November 13, 2007

To see what is in front of one's nose requires a constant struggle

Monsieur Dubray has posted nearly 5 blog entries critical about REST.

Almost everything Mr. Dubray claims "you're on your own" with REST is either a tremendous misunderstanding, an emotionally projected argument, confuses implementation technologies with protocol-based interoperability (e.g. SCA and SDO are jokes until it binds to the Microsoft stack, JJ), or it is in area where you're equally on your own with WS-*.

Contracts? WSDL is not a contract. XSD is not a contract. WS-Policy neither. They're interface descriptions. True contracts? You're on your own. By the way, REST relies on *very clear* contracts, as clear as anything in a well designed SOA. The difference is in how the architecture determines & applies them.

Versioning? XSD is notoriously flawed in this regard (though they're working on it). And there is more than that -- SLAs (no standard), security (WS-SecurityPolicy covers only some use cases), etc. You're on your own.

I had begun writing a point-by-point debunking, but, life's too short, and I'm busy enjoying Cancun at the moment. No one denies there's a lot of work to do in applying REST (or successor styles) to enterprise work, but that doesn't mean we shouldn't try. JJ, if you would like to have a reasonable conversation about this, let us know, otherwise please keep insulting us, any press is good press. ;-)

REST as a style in support of enterprise SOA is like XML, circa its release in 1997 -- great promise without a lot of satellite specs & infrastructure supporting it (in security, for example, though this is probably going to be fixed next).

WS-* is where CORBA was circa 1997: it will be used to implement some good systems, but there will also be some high profile failures. A number of the specs will likely never be adopted by the mainstream (see WS-CDL, WS-Eventing), though some will definitely improve some ridiculous vendor interoperability disputes (e.g. WS-TX, WS-RM). Plenty of pundits (now bloggers) sing of its imminent triumph (channelling Orfali, Harkey and Edwards), but overall, the framework will not help solve the problem that was used to sell its adoption in the first place: increased agility, reuse, and visibility in IT. I think many WS-* tools actively *hinder* an SOA architect from achieving these goals.

Posted by stu at 01:25 AM

November 10, 2007

RESTful normalization

Why is RESTful design thought to be hard? I said this during Sanjiva's talk at QCon, but here's my one line summary

RESTful design is like relational data normalization.

Even though both are driven by principles, both are an art, not a science. And the popular alternatives, unfortunately, tend to be driven by craft and expediency.

The analogy could be taken further: "good RESTful designs" today, of the WADL variety, are very similar to 1NF. With ROA and the "connectedness principle", we're just starting to move into 2NF territory, I think.

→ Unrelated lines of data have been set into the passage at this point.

(** [Math.sqrt(s) > r]: over the reals this is [r < 0] or [r*r < s]. *)
Definition sqrt_gt (s r : Q) : bool := Qltb r 0 || Qltb (r * r) s.

(** ** Data model *)

Module Player.
Record t := mk {
  x : Q; y : Q; vx : Q; vy : Q; radius : Q;
  aimX : Q; aimY : Q; lastFireTime : Q }.
End Player.

Module Projectile.
Record t := mk {
  x : Q; y : Q; vx : Q; vy : Q; radius : Q;
  createdAt : Q; piercesLeft : Z; canRicochet : bool }.
End Projectile.

Module Enemy.
Record t := mk {
  x : Q; y : Q; vx : Q; vy : Q; radius : Q;
  spawnInvulUntil : Q }.
End Enemy.

Module Drop.
Record t := mk { x : Q; y : Q; radius : Q }.
End Drop.

(** Center-based, axis-aligned. *)
Module Obstacle.
Record t := mk { x : Q; y : Q; width : Q; height : Q }.
End Obstacle.

Module Stats.
Record t := mk {
  playerSpeed : Q; projectileSpeed : Q; arrowCount : nat;
  pierce : bool; ricochet : bool }.
End Stats.

Module Perk.
Record t := mk { id : string; label : string }.
End Perk.

(** The ground colour pair: the two initial hex colours, or the pair
    [hsl(hue 55% 65%)], [hsl(hue 55% 45%)] built from one hue. *)
Inductive GroundColors := GroundDefault | GroundHsl (hue : Z).

(** The [useState] cells of the component. *)
Record Game := mkGame {
  running : bool;
  gameOver : bool;
  score : Z;
  kills : Z;
  slpCount : Z;
  obstacles : list Obstacle.t;
  stats : Stats.t;
  perkOpen : bool;
  perkChoices : list Perk.t;
  nextMilestone : Z;
  player : Player.t;
  projectiles : list Projectile.t;
  enemies : list Enemy.t;
  drops : list Drop.t;
  lastEnemySpawn : Q;
  enemySpeed : Q;
  groundColors : GroundColors }.

Definition setRunning (v : bool) (g : Game) : Game :=
  mkGame v (gameOver g) (score g) (kills g) (slpCount g) (obstacles g)
    (stats g) (perkOpen g) (perkChoices g) (nextMilestone g) (player g)
    (projectiles g) (enemies g) (drops g) (lastEnemySpawn g) (enemySpeed g)
    (groundColors g).

Definition setGameOver (v : bool) (g : Game) : Game :=
  mkGame (running g) v (score g) (kills g) (slpCount g) (obstacles g)
    (stats g) (perkOpen g) (perkChoices g) (nextMilestone g) (player g)
    (projectiles g) (enemies g) (drops g) (lastEnemySpawn g) (enemySpeed g)
    (groundColors g).

Definition setScore (v : Z) (g : Game) : Game :=
  mkGame (running g) (gameOver g) v (kills g) (slpCount g) (obstacles g)
    (stats g) (perkOpen g) (perkChoices g) (nextMilestone g) (player g)
    (projectiles g) (enemies g) (drops g) (lastEnemySpawn g) (enemySpeed g)
    (groundColors g).

Definition setKills (v : Z) (g : Game) : Game :=
  mkGame (running g) (gameOver g) (score g) v (slpCount g) (obstacles g)
    (stats g) (perkOpen g) (perkChoices g) (nextMilestone g) (player g)
    (projectiles g) (enemies g) (drops g) (lastEnemySpawn g) (enemySpeed g)
    (groundColors g).

Definition setSlpCount (v : Z) (g : Game) : Game :=
  mkGame (running g) (gameOver g) (score g) (kills g) v (obstacles g)
    (stats g) (perkOpen g) (perkChoices g) (nextMilestone g) (player g)
    (projectiles g) (enemies g) (drops g) (lastEnemySpawn g) (enemySpeed g)
    (groundColors g).

Definition setObstacles (v : list Obstacle.t) (g : Game) : Game :=
  mkGame (running g) (gameOver g) (score g) (kills g) (slpCount g) v
    (stats g) (perkOpen g) (perkChoices g) (nextMilestone g) (player g)
    (projectiles g) (enemies g) (drops g) (lastEnemySpawn g) (enemySpeed g)
    (groundColors g).

Definition setStats (v : Stats.t) (g : Game) : Game :=
  mkGame (running g) (gameOver g) (score g) (kills g) (slpCount g)
    (obstacles g) v (perkOpen g) (perkChoices g) (nextMilestone g) (player g)
    (projectiles g) (enemies g) (drops g) (lastEnemySpawn g) (enemySpeed g)
    (groundColors g).

Definition setPerkOpen (v : bool) (g : Game) : Game :=
  mkGame (running g) (gameOver g) (score g) (kills g) (slpCount g)
    (obstacles g) (stats g) v (perkChoices g) (nextMilestone g) (player g)
    (projectiles g) (enemies g) (drops g) (lastEnemySpawn g) (enemySpeed g)
    (groundColors g).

Witty aporisms abound: "The Key, the Whole Key, and Nothing but the Key, So Help me Codd" sounds a lot like "Cool URIs Don't Change".

We haven't quite yet found the RESTful 3rd Normal Form "Sweet Spot".

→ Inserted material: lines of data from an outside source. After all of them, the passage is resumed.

(** [available[t] -= count]. *)
Definition deduct (t : string) (count : Z) (st : store) : store :=
  mkStore (<[t := GoInt.sub (avail st t) count]> (available st)) (allocation st).

(** Modelled from the spec: [server.SetAllocation(alloc)] ([server.go] is not
    among the sources) puts the allocation into the slot of the server. *)
Definition SetAllocation (serverName : string) (alloc : Allocation) (st : store) : store :=
  mkStore (available st) (<[serverName := alloc]> (allocation st)).

(** Modelled from the spec: [server.RemoveAllocation()] leaves the server
    without an allocation. *)
Definition RemoveAllocation (serverName : string) (st : store) : store :=
  mkStore (available st) (delete serverName (allocation st)).

(** [e.allocations[i].Value()], used where the source has just compared [i]
    with the length of the slice. *)
Definition valueAt (l : list Allocation) (i : nat) : Q :=
  from_option value 0%Q (l !! i).

(** [orderFunc]: priorities first, then larger delta, then larger current
    value. *)
Definition orderFunc (a b : serverEntry) : comparison :=
  if priority a =? priority b then
    if Qeqb (delta a) (delta b) then
      cmpCompareQ (valueAt (allocations b) (curIndex b)) (valueAt (allocations a) (curIndex a))
    else cmpCompareQ (delta b) (delta a)
  else cmpCompareZ (priority a) (priority b).

(** The loop of [slices.BinarySearchFunc] (Go standard library) on the
    interval [i, j). *)
Fixpoint binarySearchLoop {E T} (fuel : nat) (x : list E) (target : T)
    (cmp : E -> T -> comparison) (i j : nat) : nat :=
  match fuel with
  | O => i
  | S fuel' =>
    if (i <? j)%nat then
      let h := ((i + j) / 2)%nat in
      match x !! h with
      | Some xh =>
        match cmp xh target with
        | Lt => binarySearchLoop fuel' x target cmp (h + 1)%nat j
        | _ => binarySearchLoop fuel' x target cmp i h
        end
      | None => i
      end
    else i
  end.

Definition BinarySearchFunc {E T} (x : list E) (target : T)
    (cmp : E -> T -> comparison) : nat :=
  binarySearchLoop (S (length x)) x target cmp 0 (length x).

(** [slices.Insert(s, i, v)] for [i <= len(s)]. *)
Definition Insert {E} (s : list E) (i : nat) (v : E) : list E :=
  take i s ++ v :: drop i s.

(** [unitsPerReplica := model.NumInstances(gName) * acc.Spec().Multiplicity]
    and [count := alloc.NumReplicas() * unitsPerReplica]. *)
Definition unitsPerReplicaOf (mdl : Model) (acc : Accelerator) (gName : string) : Z :=
  GoInt.mul (NumInstances mdl gName) (acc_Multiplicity acc).

Definition unitCount (mdl : Model) (acc : Accelerator) (alloc : Allocation) : Z :=
  GoInt.mul (numReplicas alloc) (unitsPerReplicaOf mdl acc (accelerator alloc)).

Definition setCurIndexDelta (e : serverEntry) (i : nat) (d : Q) : serverEntry :=
  mkEntry (serverName e) (priority e) i (allocations e) d.

(** The measure that bounds the main loop: every round either removes an
    entry or advances the current index of one. *)
Definition entryCredit (e : serverEntry) : nat :=
  S (length (allocations e) - curIndex e).

Definition credit (entries : list serverEntry) : nat :=
  foldr (fun e n => (entryCredit e + n)%nat) O entries.

Definition mainFuel (entries : list serverEntry) : nat := S (credit entries).

(** The units left over all types, the negative counts taken as 0. It
    bounds the number of rounds of the round-robin loop: every round removes
    a ticket or deducts at least one unit. *)
Definition sumAvailable (m : gmap string Z) : nat :=
  Z.to_nat (sumZ (fun p : string * Z => Z.max 0 p.2) (map_to_list m)).

(** [type serverAllocationTicket struct]. *)
Record serverAllocationTicket : Type := mkTicket {
  entry : serverEntry;
  active : bool;
  server : Server;
  model : Model;
  accType : string;
  unitsPerReplica : Z;
  ticket_numReplicas : Z;
  finalAlloc : option Allocation
}.

(** The state of [processUnallocatedServerGroup]. A ticket is one object
    reachable from both maps under the same key; it is written only through
    [tickets], at activation (before it enters [allocatedTickets]) and at a
    grant (where it is stored into [allocatedTickets] at once), so the two
    entries always hold the same ticket. *)
Record rrState : Type := mkRR {
  tickets : gmap string serverAllocationTicket;
  allocatedTickets : gmap string serverAllocationTicket;
  rr_store : store
}.
(* ===================================================================== *)
(*  GraNNI correspondence-recovery core (RAG_partial_scan.ipynb)          *)
(*                                                                       *)
(*  A shallow embedding of the notebook's numerical core in exact        *)
(*  arithmetic: numpy arrays of shape (d, n) are matrices 'M[F]_(d, n)   *)
(*  over a real field F, 1-D arrays of length d are row vectors 'rV_d.   *)
(*  The routines of numpy and scipy that the notebook calls (svd, inv,   *)
(*  exp, quadratic_assignment, linear_sum_assignment) are not part of    *)
(*  the notebook: they are parameters of the embedding, and a theorem    *)
(*  that needs one of their documented properties takes it as a          *)
(*  hypothesis at the arguments the notebook passes.                     *)
(* ===================================================================== *)

From Stdlib Require Reals ClassicalEpsilon FunctionalExtensionality.
From HB Require Import structures.
From mathcomp Require Import boot order algebra.

Set Implicit Arguments.
Unset Strict Implicit.
Unset Printing Implicit Defensive.

Import GRing.Theory Num.Theory Order.POrderTheory Order.TotalTheory.
Local Open Scope ring_scope.

(* ===================================================================== *)
(*  The real numbers of the Standard Library as a real field, so that    *)
(*  np.exp can be read as the exponential function.                      *)
(* ===================================================================== *)

Module RealsStructure.

Import Rdefinitions Raxioms RIneq Rbasic_fun.

Definition eqr (x y : R) : bool :=
  if Req_dec_T x y is left _ then true else false.

Lemma eqrP : Equality.axiom eqr.
Proof. by move=> x y; rewrite /eqr; case: Req_dec_T => e; constructor. Qed.

#[export] HB.instance Definition _ := hasDecEq.Build R eqrP.

Section Choice.

Variable T : Type.

Definition pick_some (P : pred T) (n : nat) : option T :=
  match ClassicalEpsilon.excluded_middle_informative (exists x, P x) with
  | left ex =>
      Some (proj1_sig (ClassicalEpsilon.constructive_indefinite_description _ ex))
  | right _ => None
  end.

Lemma pick_someP (P : pred T) n x : pick_some P n = Some x -> P x.
Proof.
rewrite /pick_some; case: ClassicalEpsilon.excluded_middle_informative => // ex.
by case: ClassicalEpsilon.constructive_indefinite_description => y Py [<-].
Qed.

Lemma pick_some_ex (P : pred T) : (exists x, P x) -> exists n, pick_some P n.
Proof.
move=> ex; exists 0%N; rewrite /pick_some.
by case: ClassicalEpsilon.excluded_middle_informative.
Qed.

"Everyone knows that no one goes beyond 3NF", so perhaps RDF and the Semantic Web are REST's 6th Normal Form, because they "scare people". Amusingly, Chris Date actually seems to think so.

I just *really* hope we don't have to go through 20+ years of defending REST the way Codd & Date had to defend the relational model against unprincipled alternatives, a debate that continues to some degree almost 40 years after Codd's original paper. If, in 2037, we're still debating the merits of Roy's thesis, I'd rather be a bartender...

Posted by stu at 12:54 AM

November 09, 2007

QCon San Francisco, Day 2, thoughts

The REST track, hosted by Stefan, was great fun -- Floyd mentioned to me that the track in London wasn't so packed, but the room in San Fran was standing-room only for some of the talks. Stefan has rough notes of most of the proceedings on his site, so here are my reflections.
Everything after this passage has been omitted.